Fly To Quality

by Randy Murray on November 4, 2009

I’m glad the economic news is improving, but from what I can tell by talking to business owners and people looking for full time employment, there’s a long way to go. This morning, a small business owner told me that he’s receiving around 400 resumes for each open position. And he’s having people offer to work for free to prove themselves. That sounds like a very long way to go before we’re fully recovered, if we ever do. Welcome to the new economy.

And it may be some time before both businesses and consumers return to significant levels of spending. I’m thinking decades. Seriously. The dramatic reduction in business spending and the shocking number of business failures over the last year has created a new awareness of the importance of cash flow and a perhaps overly cautious attitude towards spending. That’s not going away overnight. But one of the bright spots in the economy shows a path for other businesses and individuals as well.

It’s Apple.*

If you were to disregard the stock price and look at Apple’s financial performance over the last two years you wouldn’t be able to tell we were in a recession at all. In fact, you’d see the opposite. It appears to confound the experts. They claim that Apple’s products are too expensive, aimed at an elite, with luxury items when what people should want is bargain basement basic items, if anything at all. But the exact opposite is true. While others, like Dell, have slashed prices and face declining revenue and tighter margins, Apple is stacking up record quarter after record quarter.  How are they doing that?

It’s quality.

Some think it might be marketing, but Apple spends significantly less than Dell does on advertising. Apple has done a brilliant job of creating a tightly integrated set of products of such quality that the users are drawn into considering their other offerings, regardless of lower priced alternatives. If you use an iPod and it’s time for a laptop, why not a Macbook? It’s time for a new phone - you’ve got to have an iPhone. Maybe a new iMac for home  use, to be the center of your media library. Each product cements the user closer to the brand. Cost is almost irrelevant, primarily because the experience is so good.

When you’ve got to cut costs, the initial price is no longer the only factor, it’s the cost over time, the lifetime of costs that businesses consider. If you have fewer people doing more work, their tools need to be reliable and powerful. You can no longer treat laptops as disposable. And who would you rather cut from your payroll: a front line revenue producer or the staff that keeps that producer’s PC running? The more of your staff actively engaged in creating revenue, the better. The less overhead, the better. That means quality, highly dependable tools. A slight increase in up front cost means nothing in exchange for a dramatic reduction in support cost.

What does that mean for you and your marketing message? You have to demonstrate, as Apple does, that your product or service not only meets customers’ base requirements, but your quality and service will reduce their costs. You have to demonstrate that this is true and make it clear to your customers.
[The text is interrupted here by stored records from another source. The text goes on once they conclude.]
(** * GitHub Issue Analyzer: fetch, cache and analyse pipeline

    A shallow embedding of the TypeScript services of the repository

      - [GitHubService]  (github.ts): paginated fetch of open issues and the
        repository-format check;
      - [CacheService]   (cache.ts): the JSON file cache;
      - [LLMService]     (llm.ts): prompt assembly and provider dispatch;
      - [Server]         (index.ts): the /scan and /analyze handlers;

    together with the part of the JavaScript runtime they rely on: strings,
    truthiness, property access on plain objects, [JSON.stringify] and
    [JSON.parse].

    Modelling conventions.
      - A JavaScript string is a [string]: a sequence of code units, one
        [ascii] each.  Code units above U+00FF are not represented; the
        program copies them unchanged, but for the lone surrogates that
        [JSON.stringify] escapes.
      - A JavaScript number is an integer ([Z]); the only numbers of the
        program are issue identifiers and page counters, far below the
        10^21 from which JavaScript prints an exponent.
      - A function that can throw returns a [result]; [try]/[catch] is
        [try_catch].
      - The file system, the source host and the summarisation provider are
        explicit arguments. *)

From Stdlib Require Import Bool Arith ZArith List String Ascii Lia.
From Stdlib Require Import DecimalNat DecimalN DecimalFacts.
Import ListNotations.

Local Open Scope list_scope.
Local Open Scope string_scope.

(** ** Exceptions *)

Inductive result (A : Type) : Type :=
| Ok (a : A)
| Throw (message : string).
Arguments Ok {A} a.
Arguments Throw {A} message.

Definition bind {A B : Type} (r : result A) (k : A -> result B) : result B :=
  match r with
  | Ok a => k a
  | Throw m => Throw m
  end.

Definition try_catch {A : Type} (body : result A) (handler : string -> result A)
  : result A :=
  match body with
  | Ok a => Ok a
  | Throw m => handler m
  end.

Notation "x <- c1 ;; c2" := (bind c1 (fun x => c2))
  (at level 61, c1 at next level, right associativity).

(** ** JavaScript strings *)

Module JS.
If you’re not sure how your product or service does that, it’s time to stop and find out. This is a top priority for you. If it’s not true, you need to make it true. You can’t get by any longer by being “as good as.” You have to demonstrate how what you sell will mean a net savings for your customers. They’re not going to spend unless they’re sure. It’s your job to show them. All of your marketing messages need to be crystal clear on this. You’ll want to feature testimonials from your customers that carry the message of quality and value they’ve found with you, not just that they like your products or services. The payoff is an organization that not only can survive an economic downturn, but prosper.

*Full disclosure: I’m an Apple stockholder.
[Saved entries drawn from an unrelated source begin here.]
(** From a table without a row for (userId, year): the written document is
    the one read back. *)
Lemma update_then_get_fresh now db userId year d :
  (forall r, In r (user_progress_rows db) -> ~ is_progress_of userId year r) ->
  exists row,
    fst (userProgress_update None now db userId year d) = Return (Some row) /\
    userProgress_get None (snd (userProgress_update None now db userId year d))
      userId year = Return (Some row) /\
    is_progress_of userId year row /\ holds_document row d.
Proof.
  intros Hnone.
  destruct (userProgress_update_fresh now db userId year d Hnone)
    as (row & Hrun & Hkey & Hdoc).
  exists row. rewrite Hrun. cbn [fst snd].
  split; [reflexivity|]. split; [|now split].
  unfold userProgress_get. rewrite progress_lookup.
  cbn [user_progress_rows set_user_progress].
  rewrite filter_app_one; [reflexivity | | now apply same_user_year_spec].
  intros r Hr. specialize (Hnone r Hr).
  destruct (same_user_year userId year r) eqn:Er; [|reflexivity].
  apply same_user_year_spec in Er. contradiction.
Qed.

(** From a table without a row for (userId, year): of two updates the second
    throws, and the one stored row is that of the first. *)
Lemma update_twice_from_fresh now1 now2 db userId year d1 d2 :
  (forall r, In r (user_progress_rows db) -> ~ is_progress_of userId year r) ->
  let db1 := snd (userProgress_update None now1 db userId year d1) in
  let second := userProgress_update None now2 db1 userId year d2 in
  fst second = Throw (ThrownPg unique_violation) /\
  snd second = db1 /\
  exists row,
    filter (same_user_year userId year) (user_progress_rows (snd second)) = [row] /\
    holds_document row d1.
Proof.
  intros Hnone db1 second.
  destruct (userProgress_update_fresh now1 db userId year d1 Hnone)
    as (row & Hrun & Hkey & Hdoc).
  assert (Hdb1 : db1 = set_user_progress db (user_progress_rows db ++ [row])).
  { unfold db1. now rewrite Hrun. }
  assert (Hsecond : second = (Throw (ThrownPg unique_violation), db1)).
  { unfold second. apply userProgress_update_existing. exists row.
    split; [|exact Hkey]. rewrite Hdb1. cbn. apply in_or_app. right. now left. }
  rewrite Hsecond. cbn [fst snd]. split; [reflexivity|]. split; [reflexivity|].
  exists row. split; [|exact Hdoc].
  rewrite Hdb1. cbn [user_progress_rows set_user_progress].
  apply filter_app_one; [| now apply same_user_year_spec].
  intros r Hr. specialize (Hnone r Hr).
  destruct (same_user_year userId year r) eqn:Er; [|reflexivity].
  apply same_user_year_spec in Er. contradiction.
Qed.

(** *** The conflict target (user_id, year)

    What the same upsert does once the conflict is resolved on
    (user_id, year), as the database function [update_user_progress] of the
    schema resolves it. *)

Section OverwriteInPlace.

Variable key : user_progress -> bool.
Variable g : user_progress -> user_progress.
Hypothesis g_keeps_key : forall r, key r = true -> key (g r) = true.

Lemma filter_rewritten rows :
  filter key (update_where key g rows) = map g (filter key rows).
Proof.
  induction rows as [|r rows IH]; simpl; [reflexivity|].
  destruct (key r) eqn:E; simpl.
  - rewrite (g_keeps_key r E). simpl. now f_equal.
  - rewrite E. exact IH.
Qed.

Lemma rewritten_row rows x :
  In x (update_where key g rows) -> key x = true ->
  exists r, In r rows /\ key r = true /\ x = g r.
Proof.
  intros Hin Hx. apply in_map_iff in Hin. destruct Hin as (r & Hr & Hin).
  destruct (key r) eqn:E.
  - exists r. auto.
  - subst x. congruence.
Qed.

End OverwriteInPlace.

(** With [onConflict: 'user_id,year'] the upsert never fails on the rows; it
    keeps the number of rows of the key (one, when there was none) and every
    row of the key carries the values of the call. *)
Lemma upsert_on_user_year_overwrites now values rows :
  let key := same_user_year (up_user_id values) (up_year values) in
  let result := upsert_user_progress None now (Some OnUserYear) values rows in
  error (fst result) = None /\
  List.length (filter key (snd result)) = Nat.max 1 (List.length (filter key rows)) /\
  (forall x, In x (snd result) -> key x = true ->
     progress_data x = progress_data values /\
     exam_readiness x = exam_readiness values /\
     statistics x = statistics values /\
     bookmarks_json x = bookmarks_json values /\
     weak_areas x = weak_areas values /\
     streak_data x = streak_data values).
Proof.
  intros key result. unfold result, upsert_user_progress. fold key.
  assert (Hkey : key values = true).
  { apply same_user_year_spec. now split. }
  destruct (existsb key rows) eqn:E; cbn [fst snd error ok].
  - split; [reflexivity|]. split.
    + rewrite filter_rewritten.
      * rewrite length_map. apply existsb_exists in E.
        destruct E as (r & Hr & Hk).
        assert (Hin : In r (filter key rows)) by (apply filter_In; auto).
        destruct (filter key rows); [destruct Hin | simpl; lia].
      * intros r _. apply same_user_year_spec. now split.
    + intros x Hx Hk. apply rewritten_row in Hx; [|exact Hk].
      destruct Hx as (r & _ & _ & ->). repeat split.
  - split; [reflexivity|].
    assert (Hnone : forall r, In r rows -> key r = false).
    { intros r Hr. destruct (key r) eqn:Er; [|reflexivity].
      rewrite <- E. symmetry. apply existsb_exists. eauto. }
    split.
    + rewrite filter_app_one; [| exact Hnone | apply same_user_year_spec; now split].
      now rewrite (filter_nothing key rows Hnone).
    + intros x Hx Hk. apply in_app_or in Hx. destruct Hx as [Hx|[<-|[]]].
      * rewrite (Hnone x Hx) in Hk. discriminate.
      * repeat split.
Qed.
Fly To Quality by Randy Murray, unless otherwise expressly stated, is licensed under a Creative Commons Attribution-NonCommercial-ShareAlike 3.0 Unported License.
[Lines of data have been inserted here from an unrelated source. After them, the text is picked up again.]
(** * Speechmatics ASR extension: a shallow embedding and its properties

    The development follows the three Python modules of the extension
    [speechmatics_asr_python]:

    - [config.py]      the configuration record and its API-key rotation,
    - [asr_client.py]  the websocket client: audio gain, the timeline
                       offsets and the three transcript handlers,
    - [extension.py]   the extension: error callback, key rotation on quota
                       errors and the audio entry point.

    Python values that come from the provider are untyped; they are modelled
    by a small JSON value type together with the Python operations the
    handlers apply to them ([.get], iteration, indexing, truthiness), each
    of which may raise.  Floating point numbers are idealised as rationals,
    and their products are exact; where the code's binary64 product may
    round, the properties are stated for what does not depend on the
    rounding, or for numbers whose product binary64 holds exactly. *)

From Stdlib Require Import ZArith QArith Qround Qminmax Lia Bool Ascii String.
From stdpp Require Import base option list strings gmap sorting.

Local Open Scope Z_scope.

(** ** Exceptions *)

Inductive pyexn :=
| AttributeError | TypeError | KeyError | IndexError | ValueError | StructError.

Inductive exc (A : Type) :=
| Ok (a : A)
| Raise (e : pyexn).
Arguments Ok {A} a.
Arguments Raise {A} e.

Definition exc_bind {A B} (m : exc A) (f : A -> exc B) : exc B :=
  match m with
  | Ok a => f a
  | Raise e => Raise e
  end.

Definition is_ok {A} (m : exc A) : bool :=
  match m with Ok _ => true | Raise _ => false end.

(** ** Strings: the fragments of [str] the code relies on *)

(** [str.lower()], on the ASCII letters; the bytes of the other characters
    are left as they are.  The result is only searched for the keywords of
    [is_quota_error], which are ASCII, and there the two agree: the only
    characters beyond ASCII that Python lowers to something with an ASCII
    letter are U+0130, to an i followed by U+0307, and U+212A, to a k, and
    no keyword ends in i or has a k. *)
Definition lower_ascii (c : ascii) : ascii :=
  let n := nat_of_ascii c in
  if (65 <=? n)%nat && (n <=? 90)%nat then ascii_of_nat (n + 32) else c.

Fixpoint lower (s : string) : string :=
  match s with
  | EmptyString => EmptyString
  | String c r => String (lower_ascii c) (lower r)
  end.

Fixpoint starts_with (p s : string) : bool :=
  match p, s with
  | EmptyString, _ => true
  | String a p', String b s' => if Ascii.eqb a b then starts_with p' s' else false
  | String _ _, EmptyString => false
  end.

(** [p in s] for strings. *)
Fixpoint str_in (p s : string) : bool :=
  starts_with p s ||
  match s with
  | EmptyString => false
  | String _ s' => str_in p s'
  end.

(** [str.strip()] removes the characters for which [str.isspace] holds:
    U+0009-000D, U+001C-0020, U+0085, U+00A0, U+1680, U+2000-200A, U+2028,
    U+2029, U+202F, U+205F and U+3000.  A string holds the UTF-8 encoding
    of the Python text, so that a white-space character is one, two or three
    bytes long. *)
Definition is_space (c : ascii) : bool :=
  let n := nat_of_ascii c in
  ((9 <=? n)%nat && (n <=? 13)%nat) || ((28 <=? n)%nat && (n <=? 32)%nat).

(** U+0085 is [C2 85] and U+00A0 is [C2 A0]. *)
Definition is_space2 (a b : ascii) : bool :=
  let a := nat_of_ascii a in
  let b := nat_of_ascii b in
  (a =? 194)%nat && ((b =? 133)%nat || (b =? 160)%nat).

(** U+1680 is [E1 9A 80], U+2000-200A are [E2 80 80] to [E2 80 8A],
    U+2028, U+2029 and U+202F are [E2 80 A8], [E2 80 A9] and [E2 80 AF],
    U+205F is [E2 81 9F] and U+3000 is [E3 80 80]. *)
Definition is_space3 (a b d : ascii) : bool :=
  let a := nat_of_ascii a in
  let b := nat_of_ascii b in
  let d := nat_of_ascii d in
  ((a =? 225)%nat && (b =? 154)%nat && (d =? 128)%nat)
  || ((a =? 226)%nat && (b =? 128)%nat
      && (((128 <=? d)%nat && (d <=? 138)%nat)
          || (d =? 168)%nat || (d =? 169)%nat || (d =? 175)%nat))
  || ((a =? 226)%nat && (b =? 129)%nat && (d =? 159)%nat)
  || ((a =? 227)%nat && (b =? 128)%nat && (d =? 128)%nat).

Fixpoint lstrip (s : string) : string :=
  match s with
  | EmptyString => EmptyString
  | String a r =>
      if is_space a then lstrip r else
      match r with
      | EmptyString => s
      | String b r' =>
          if is_space2 a b then lstrip r' else
          match r' with
          | EmptyString => s
          | String d r'' => if is_space3 a b d then lstrip r'' else s
          end
      end
  end.

(** A string of white space only (or empty). *)
Definition all_space (s : string) : bool :=
  match lstrip s with EmptyString => true | _ => false end.

(** The string without its longest suffix of white space: going from the
    right, what is kept starts at the last byte from which the rest is not
    white space only. *)
Fixpoint rstrip (s : string) : string :=
  match s with
  | EmptyString => EmptyString
  | String c r =>
      let kept := String c (rstrip r) in
      if all_space kept then EmptyString else kept
  end.

Definition strip (s : string) : string := rstrip (lstrip s).

Definition str_nonempty (s : string) : bool :=
  match s with EmptyString => false | _ => true end.

(** ** Provider values *)

#[local] Set Warnings "-register-all".

Inductive json :=
| JNull
| JBool (b : bool)
| JNum (q : Q)
| JStr (s : string)
| JList (l : list json)
| JDict (kv : list (string * json)).

(** Python truthiness: [if v:]. *)
Definition truthy (v : json) : bool :=
  match v with
  | JNull => false
  | JBool b => b
  | JNum q => negb (Qeq_bool q 0)
  | JStr s => str_nonempty s
  | JList l => match l with [] => false | _ => true end
  | JDict kv => match kv with [] => false | _ => true end
  end.

Fixpoint assoc (k : string) (kv : list (string * json)) : option json :=
  match kv with
  | [] => None
  | (k', v) :: r => if String.eqb k k' then Some v else assoc k r
  end.

(** [d.get(k, dflt)]: only a dict has the method. *)
Definition py_get (d : json) (k : string) (dflt : json) : exc json :=
  match d with
  | JDict kv => Ok (default dflt (assoc k kv))
  | _ => Raise AttributeError
  end.

(** Iteration ([for x in v]): lists give their elements, dicts their keys,
    strings their characters; nothing else is iterable. *)
Fixpoint chars (s : string) : list json :=
  match s with
  | EmptyString => []
  | String c r => JStr (String c EmptyString) :: chars r
  end.

Definition py_iter (v : json) : exc (list json) :=
  match v with
  | JList l => Ok l
  | JDict kv => Ok (map (fun p => JStr (fst p)) kv)
  | JStr s => Ok (chars s)
  | _ => Raise TypeError
  end.

(** [v[0]]. *)
Definition py_index0 (v : json) : exc json :=
  match v with
  | JList (x :: _) => Ok x
  | JList [] => Raise IndexError
  | JStr (String c _) => Ok (JStr (String c EmptyString))
  | JStr EmptyString => Raise IndexError
  | JDict _ => Raise KeyError
  | _ => Raise TypeError
  end.

(** [v == True]: Python equates the number one with [True]. *)
Definition py_eq_true (v : json) : bool :=
  match v with
  | JBool b => b
  | JNum q => Qeq_bool q 1
  | _ => false
  end.

Definition py_eq_str (v : json) (s : string) : bool :=
  match v with
  | JStr s' => String.eqb s' s
  | _ => false
  end.

(** [int(x)] on a number: truncation towards zero. *)
Definition py_int (q : Q) : Z := Z.quot (Qnum q) (Zpos (Qden q)).

(** * config.py *)

Record SpeechmaticsASRConfig := {
  api_keys : list string;
  key : string;
  current_key_index : Z;
  attempted_key_indices : list Z;
  language : string;
  enable_word_final_mode : bool;
  audio_gain : Q;
}.

Definition set_current_key_index (i : Z) (c : SpeechmaticsASRConfig) :=
  {| api_keys := api_keys c; key := key c; current_key_index := i;
     attempted_key_indices := attempted_key_indices c;
     language := language c;
     enable_word_final_mode := enable_word_final_mode c;
     audio_gain := audio_gain c |}.

Definition set_attempted_key_indices (l : list Z) (c : SpeechmaticsASRConfig) :=
  {| api_keys := api_keys c; key := key c;
     current_key_index := current_key_index c;
     attempted_key_indices := l;
     language := language c;
     enable_word_final_mode := enable_word_final_mode c;
     audio_gain := audio_gain c |}.

Definition num_keys (c : SpeechmaticsASRConfig) : Z := Z.of_nat (length (api_keys c)).

(** [api_keys[i]] for an index in range. *)
Definition key_at (c : SpeechmaticsASRConfig) (i : Z) : string :=
  default EmptyString (api_keys c !! Z.to_nat i).

Definition get_current_key (c : SpeechmaticsASRConfig)
  : string * SpeechmaticsASRConfig :=
  if 0 <? num_keys c then
    if (0 <=? current_key_index c) && (current_key_index c <? num_keys c)
    then (key_at c (current_key_index c), c)
    else (key_at c 0, set_current_key_index 0 c)
  else (key c, c).

(** The [for i in range(len(self.api_keys))] scan of [get_next_key]. *)
Fixpoint scan_unattempted (c : SpeechmaticsASRConfig) (offs : list Z) : option Z :=
  match offs with
  | [] => None
  | i :: r =>
      let next_index := (current_key_index c + 1 + i) `mod` num_keys c in
      if bool_decide (next_index ∈ attempted_key_indices c)
      then scan_unattempted c r
      else Some next_index
  end.

Definition mark_attempted (c : SpeechmaticsASRConfig) : SpeechmaticsASRConfig :=
  if bool_decide (current_key_index c ∈ attempted_key_indices c) then c
  else set_attempted_key_indices (attempted_key_indices c ++ [current_key_index c]) c.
{ 1 comment… read it below or add one }

Steven Riddle November 4, 2009 at 10:16 am

Dear Randy,

Personal experience requires me to demur on the “quality” factor and have recourse to the “cool.” Which is really what makes people choose an iPhone over other equally capable machines. Apple produces cool stuff. My personal experience has not been the same as yours-I’ve had far more failures on everything I own the is Apple driven than my PC. Had iPod replaced twice and then gave up (drive failures in both before two months were out) same on laptop end.

But they are undeniably cool, and cool is where a lot of my attention is focused because I know that quality is a variable, individual thing. I know people who swear by Apple and those who swear at them.